DW África: A Fundação para o Desenvolvimento da Comunidade é uma organização bastante presente na sociedade moçambicana e lida diretamente com a população. Qual é, na vossa ótica, a situação das famílias moçambicanas no que diz respeito à segurança alimentar?

JO: Nós temos uma grande parte da população que vive abaixo da linha da pobreza. Os estudos rezam que cerca de 80% dos moçambicanos não conseguem ter uma dieta alimentar adequada. Temos também altos índices de desnutrição crónica entre crianças menores de cinco anos, para além de muitos casos de desnutrição aguda. Os dados indicam que 38% das crianças dos 0 aos 5 anos de idade encontram-se em situação de desnutrição crónica. A desnutrição crónica, de uma forma geral, atinge 30% da população. Ciclicamente, mais de 60% dos moçambicanos não conseguem manter a segurança alimentar. O que acontece ultimamente é que nós temos tido eventos extremos, como ciclones, cheias ou inundações, para além da insegurança e do terrorismo na zona norte de Moçambique.
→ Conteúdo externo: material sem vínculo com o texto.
Lemma quiesced_run a d sched : forall n es g e g', ok a d es g -> owner_ok g -> worker_at quiesced n g ->
  throughout quiesced sched g = true -> schedule connect sched g = Some (e, g') -> (length (executed e) <= n)%nat.
Proof.
  induction sched as [|ch sched IH]; intros n es g e g' Hg Ho Hw Ht E; cbn [schedule throughout] in *.
  { injection E as <- <-. simpl. lia. }
  apply andb_prop in Ht as [HP Ht]. destruct (step connect ch g) as [[e1 g1]|] eqn:E1; [|done]. cbn in E.
  destruct (schedule connect sched g1) as [[e2 g2]|] eqn:E2; [|done]. injection E as <- <-.
  destruct (step_ok a d es ch e1 g g1 Hg Ho E1) as [Hg1 Ho1].
  destruct (step_worker quiesced a d es n ch e1 g g1 Hg HP) as (m & Hm & Hw1); [|done|done|].
  { intros k. eapply (executes_weaken quiesced); [done| |apply body_quiesced]. lia. }
  pose proof (IH m _ _ _ _ Hg1 Ho1 Hw1 Ht E2). rewrite executed_app, length_app. lia.
Qed.

Lemma quiesced_at_head (w : replica Q) a sched1 e1 g1 n sched2 e2 g2 : lq_rep (r_log w) a ->
  schedule connect sched1 (server_workers malloc sha1 sfuel status_ptr pid can_create server_id env junk w) = Some (e1, g1) ->
  snd <$> pool g1 !! 0%nat = Some (Again n) ->
  throughout quiesced sched2 g1 = true -> schedule connect sched2 g1 = Some (e2, g2) -> executed e2 = [].
Proof.
  intros Ha E1 Hn Ht E2.
  destruct (workers_ok malloc sha1 sfuel status_ptr pid can_create server_id env junk a w Ha) as [Hg Ho].
  destruct (reachable_worker a (r_db w) sched1 [] _ e1 g1 Hg Ho) as (Hg1 & Ho1 & t & H0 & _); [by eexists|done|].
  rewrite H0 in Hn. injection Hn as ->. apply length_zero_iff_nil.
  assert (length (executed e2) <= 0)%nat; [|lia].
  eapply quiesced_run; [exact Hg1|exact Ho1| |exact Ht|exact E2]. by exists (Again n).
Qed.
End Quiesced.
Isto para não falar da pandemia da Covid-19, etc...

Celso Correia, ministro da Agricultura e do Desenvolvimento Rural de MoçambiqueFoto: Roberto Paquete/DW

DW África: Falando do contexto em que as palavras do ministro foram proferidas, na sede da FAO: o que é que isso representa?
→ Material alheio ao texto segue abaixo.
(* ===== verification/Modes.v ===== *)
(** What every state of a server satisfies under every schedule of its threads,
    access by access: the mode and the state agree, the mode is set once, a
    checkpoint thread needs the passive mode; and, from the command line on, the
    table, the log and the logged requests are well formed.

    The argument is one of rely and guarantee. A thread knows something about
    the mode that no other thread can make false: only the control worker sets
    the mode, and only as long as it is not known. *)
From S2P Require Import Prelude CLib Iface Util Request Fifo Control Db Storage Replica Server Worker System Daemon Launch Threads.
From S2P Require Import Failover Agreement Interleave Grain Races.
From S2P Require MsgLog.

(** * The control state between two accesses *)

(** A state of the mode, or no state yet. *)
Definition state_ok (m s : Z) : Prop := s = UNKNOWN_STATE \/ state_allowed m s = true.

Record modes_ok (k : ctl) : Prop := {
  mo_mode : rep_mode k = UNKNOWN_REP \/ rep_mode k = ACTIVE_REP \/ rep_mode k = PASSIVE_REP;
  mo_state : state_ok (rep_mode k) (state k);
  mo_prev : state_ok (rep_mode k) (prev_state k);
  mo_flags : (signal_exit_checkpt_thread k = 0 \/ signal_exit_checkpt_thread k = 1)
             /\ (is_chkpt_thrd_running k = 0 \/ is_chkpt_thrd_running k = 1);
  mo_thread : rep_mode k <> PASSIVE_REP ->
              signal_exit_checkpt_thread k = 0 /\ is_chkpt_thrd_running k = 0 /\ chk_thread k = None
}.

Lemma modes_init : modes_ok ctl_init.
Proof. constructor; cbn; auto; by left. Qed.

Lemma state_ok_unknown m s : state_ok UNKNOWN_REP s -> state_ok m s.
Proof. intros [->|Hs]; [by left|done]. Qed.

(** How an access of a thread may change the mode; [ctl]: the thread is the
    control worker. *)
Definition mode_step (ctl : bool) (m m' : Z) : Prop :=
  m' = m \/ (ctl = true /\ m = UNKNOWN_REP).

(** What a thread may know about the mode: no other thread makes it false. *)
Definition stable (ctl : bool) (K : Z -> Prop) : Prop :=
  ctl = true \/ (K UNKNOWN_REP -> forall m, K m).

Lemma stable_set ctl m : m <> UNKNOWN_REP -> stable ctl (eq m).
Proof. intros Hm. right. by intros ->. Qed.

Lemma stable_state ctl s : stable ctl (fun m => state_ok m s).
Proof. right. intros Hs m. by apply state_ok_unknown. Qed.

Lemma stable_True ctl : stable ctl (fun _ => True).
Proof. by right. Qed.

Lemma stable_conj ctl K K' : stable ctl K -> stable ctl K' -> stable ctl (fun m => K m /\ K' m).
Proof. intros [?|H1] [?|H2]; [by left..|]. right. intros [? ?] m. by split; [apply H1|apply H2]. Qed.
JO: Aqui em Moçambique temos programas que são financiados por parceiros internacionais e para o Governo é talvez importante apresentar resultados. Talvez essas palavras tenham sido uma tentativa do Governo de apresentar os tais resultados tão desejados. Para nós, essas palavras têm um alcance político muito grande, pois trata-se de declarações proferidas junto de um organismo das Nações Unidas, que presta um apoio importante ao país.

DW África: As declarações do ministro Celso Correia, na prática, não significam que Moçambique, no futuro, já não vai precisar de apoio internacional, uma vez que, alegadamente, já atingiu níveis aceitáveis no que diz respeito à segurança alimentar?

JO: É preciso ter em consideração as palavras que ele disse. O ministro afirmou que 90% da população já tem uma alimentação segura e consegue ter três refeições por dia. E ele adianta que isto é um grande sucesso dos moçambicanos. E depois diz ainda que temos que ter a certeza de que estes resultados são sustentáveis. São, pois, declarações com dois bicos: por um lado diz que se atingiram grandes sucessos, e por outro diz que é preciso mais apoio para assegurar que os sucessos sejam sustentáveis.